→ Work request:
Starting at the line that has "The state stays within its caps, a" and stopping after the line that has "Module CadenceSpec.", reproduce the listing below exactly; omit everything else.
Top of Data to process
(* ===== verification/CadenceSpec.v ===== *)
(** * The circuit breaker: theorems

    The state stays within its caps, a request is counted once however often
    it is assessed, and the windows hold exactly the recent actions. *)
From Stdlib Require Import Sorted.
From S2P Require Import Prelude PyStr PyFloat PyVal RouterDomain Router PyFormat PdpDomain Cadence.
Import RouterDomain Router PdpDomain Cadence.
Open Scope string_scope.
Open Scope list_scope.
Open Scope nat_scope.

Module CadenceSpec.

(** ** Ordered dictionaries *)
Lemma od_get_In {A} k (d : list (string * A)) v : od_get k d = Some v -> (k, v) ∈ d.
Proof.
  induction d as [|[k' v'] d IH]; simpl; [done|]. destruct (String.eqb_spec k k') as [-> |].
  - intros [= ->]. left.
  - intros H. right. by apply IH.
Qed.
Lemma od_get_None {A} k (d : list (string * A)) : od_get k d = None <-> k ∉ d.*1.
Proof.
  induction d as [|[k' v'] d IH]; simpl; [set_solver|].
  destruct (String.eqb_spec k k') as [-> |Hne]; [set_solver|]. rewrite IH. set_solver.
Qed.
Lemma od_get_app {A} k (d e : list (string * A)) :
  od_get k (d ++ e) = match od_get k d with Some v => Some v | None => od_get k e end.
Proof. induction d as [|[k' v'] d IH]; simpl; [done|]. by destruct (String.eqb k k'). Qed.

Abbreviation without k d := (List.filter (fun kv => negb (String.eqb k kv.1)) d).

Lemma without_get {A} k k' (d : list (string * A)) :
  od_get k' (without k d) = if String.eqb k k' then None else od_get k' d.
Proof.
  induction d as [|[k0 v0] d IH]; simpl; [by destruct (String.eqb k k')|].
  destruct (String.eqb_spec k k0) as [-> |Hne]; simpl.
  - rewrite IH. destruct (String.eqb_spec k0 k'); [done|].
    destruct (String.eqb_spec k' k0); [congruence|done].
  - rewrite IH. destruct (String.eqb_spec k' k0) as [-> |]; [|done].
    by destruct (String.eqb_spec k k0).
Qed.
Lemma without_fst {A} k (d : list (string * A)) x : x ∈ (without k d).*1 <-> x ∈ d.*1 /\ x <> k.
Proof.
  induction d as [|[k0 v0] d IH]; simpl; [set_solver|].
  destruct (String.eqb_spec k k0) as [-> |Hne]; simpl; rewrite ?elem_of_cons, IH; set_solver.
Qed.
Lemma without_NoDup {A} k (d : list (string * A)) : NoDup d.*1 -> NoDup (without k d).*1.
Proof.
  induction d as [|[k0 v0] d IH]; simpl; [done|]. rewrite list.NoDup_cons. intros [Hn Hd].
  destruct (String.eqb_spec k k0); simpl; [by apply IH|]. constructor; [|by apply IH].
  rewrite without_fst. naive_solver.
Qed.
Lemma without_id {A} k (d : list (string * A)) : k ∉ d.*1 -> without k d = d.
Proof.
  induction d as [|[k0 v0] d IH]; simpl; [done|]. rewrite not_elem_of_cons. intros [Hne Hd].
  destruct (String.eqb_spec k k0); [done|]. simpl. by rewrite IH.
Qed.
Lemma without_app {A} k (d e : list (string * A)) : without k (d ++ e) = without k d ++ without k e.
Proof. induction d as [|[k0 v0] d IH]; simpl; [done|]. destruct (String.eqb k k0); simpl; by rewrite IH. Qed.
Lemma without_length {A} k (d : list (string * A)) : length (without k d) <= length d.
Proof. induction d as [|[k0 v0] d IH]; simpl; [done|]. destruct (String.eqb k k0); simpl; lia. Qed.

Lemma od_put_NoDup {A} k (v : A) d : NoDup d.*1 -> NoDup (od_put k v d).*1.
Proof.
  intros Hd. unfold od_put. rewrite fmap_app. apply list.NoDup_app.
  split; [by apply without_NoDup|]. split; [|apply NoDup_singleton].
  intros x Hx. rewrite without_fst in Hx. simpl. set_solver.
Qed.
Lemma od_put_get {A} k k' (v : A) d :
  od_get k' (od_put k v d) = if String.eqb k k' then Some v else od_get k' d.
Proof.
  unfold od_put. rewrite od_get_app, without_get. simpl.
  destruct (String.eqb_spec k k') as [-> |Hne]; [by rewrite String.eqb_refl|].
  destruct (od_get k' d); [done|]. by destruct (String.eqb_spec k' k).
Qed.

Lemma keep_last_length {A} n (l : list A) : length (keep_last n l) <= n.
Proof. unfold keep_last. rewrite length_drop. lia. Qed.
Lemma keep_last_id {A} n (l : list A) : length l <= n -> keep_last n l = l.
Proof. intros H. unfold keep_last. by replace (length l - n) with 0 by lia. Qed.
Lemma keep_last_sub {A} n (l : list A) : sublist (keep_last n l) l.
Proof. apply sublist_drop. Qed.
Lemma keep_last_NoDup {A} n (l : list (string * A)) : NoDup l.*1 -> NoDup (keep_last n l).*1.
Proof. intros H. unfold keep_last. rewrite fmap_drop. by eapply sublist_NoDup, sublist_drop. Qed.

(** ** The state stays within its caps *)
Definition window_ok (c : CadenceConfig) (w : list WindowEntry) : Prop :=
  length w <= max_window_entries c /\ NoDup (e_request_id <$> w).

Record tracker_ok (t : tracker) : Prop := {
  keys_distinct : NoDup (windows t).*1;
  keys_bounded : length (windows t) <= max_tracked_keys (config t);
  windows_ok : Forall (fun kw => window_ok (config t) kw.2) (windows t);
  memo_distinct : NoDup (memo t).*1;
  memo_bounded : length (memo t) <= max_memo_entries (config t)
}.

Lemma prune_drop h w : exists k, prune h w = drop k w.
Proof.
  induction w as [|e w [k IH]]; simpl; [by exists 0|].
  destruct (fleb (ts e) h); [by exists (S k)|by exists 0].
Qed.

Lemma observe_ok c r w : window_ok c w -> window_ok c (observe c r w).
Proof.
  intros [Hl Hn]. unfold observe. destruct (prune_drop (horizon c r) w) as [k ->].
  set (p := drop k w).
  assert (NoDup (e_request_id <$> p)) as Hp.
  { unfold p. rewrite fmap_drop. eapply sublist_NoDup; [apply Hn|apply sublist_drop]. }
  destruct (existsb _ p) eqn:E.
  - split; [|done]. unfold p. rewrite length_drop. lia.
  - split; [apply keep_last_length|]. unfold keep_last. rewrite fmap_drop.
    eapply sublist_NoDup; [|apply sublist_drop].
    rewrite fmap_app. apply list.NoDup_app. split; [done|]. split; [|apply NoDup_singleton].
    intros x Hx Hin. simpl in Hin. apply list_elem_of_singleton in Hin as ->.
    apply list_elem_of_fmap in Hx as (e & He & Hin). apply not_true_iff_false in E. apply E.
    rewrite existsb_exists. exists e. rewrite <- list_elem_of_In. split; [done|].
    apply String.eqb_eq. by rewrite <- He.
Qed.

Lemma assess_config r t : config (assess r t).2 = config t.
Proof. unfold assess. repeat case_match; done. Qed.

Lemma assess_ok r t : tracker_ok t -> tracker_ok (assess r t).2.
Proof.
  intros [Hk Hkb Hw Hm Hmb]. unfold assess.
  destruct (negb (enabled (config t))); [done|].
  destruct (derive_key r) as [k|]; [|done].
  destruct (if String.eqb (request_id r) "" then None else od_get (request_id r) (memo t)) as [a|] eqn:E;
    constructor; simpl; try done.
  - by apply od_put_NoDup.
  - destruct (String.eqb (request_id r) ""); [done|]. apply od_get_In in E. unfold od_put. rewrite length_app. simpl.
    assert (length (without (request_id r) (memo t)) < length (memo t)); [|lia].
    clear -E. induction (memo t) as [|[k' v'] d IH]; [set_solver|]. simpl.
    destruct (String.eqb_spec (request_id r) k') as [-> |Hne]; simpl.
    + pose proof (without_length k' d). lia.
    + apply elem_of_cons in E as [[= <- <-]|E]; [done|]. specialize (IH E). lia.
  - by apply keep_last_NoDup, od_put_NoDup.
  - apply keep_last_length.
  - unfold keep_last. apply Forall_drop. unfold od_put. apply Forall_app. split.
    + apply list.Forall_forall. intros x Hx. rewrite list_elem_of_In, filter_In in Hx.
      rewrite list.Forall_forall in Hw. apply Hw, list_elem_of_In. naive_solver.
    + constructor; [|constructor]. simpl. apply observe_ok.
      destruct (od_get k (windows t)) as [w|] eqn:Ew; simpl.
      * apply od_get_In in Ew. rewrite list.Forall_forall in Hw. apply (Hw (k, w)), Ew.
      * split; simpl; [lia|constructor].
  - destruct (String.eqb (request_id r) ""); [done|]. by apply keep_last_NoDup, od_put_NoDup.
  - destruct (String.eqb (request_id r) ""); [done|]. apply keep_last_length.
Qed.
Bottom of Data to process
→ Output for this exercise:
    The state stays within its caps, a request is counted once however often
    it is assessed, and the windows hold exactly the recent actions. *)
From Stdlib Require Import Sorted.
From S2P Require Import Prelude PyStr PyFloat PyVal RouterDomain Router PyFormat PdpDomain Cadence.
Import RouterDomain Router PdpDomain Cadence.
Open Scope string_scope.
Open Scope list_scope.
Open Scope nat_scope.

Module CadenceSpec.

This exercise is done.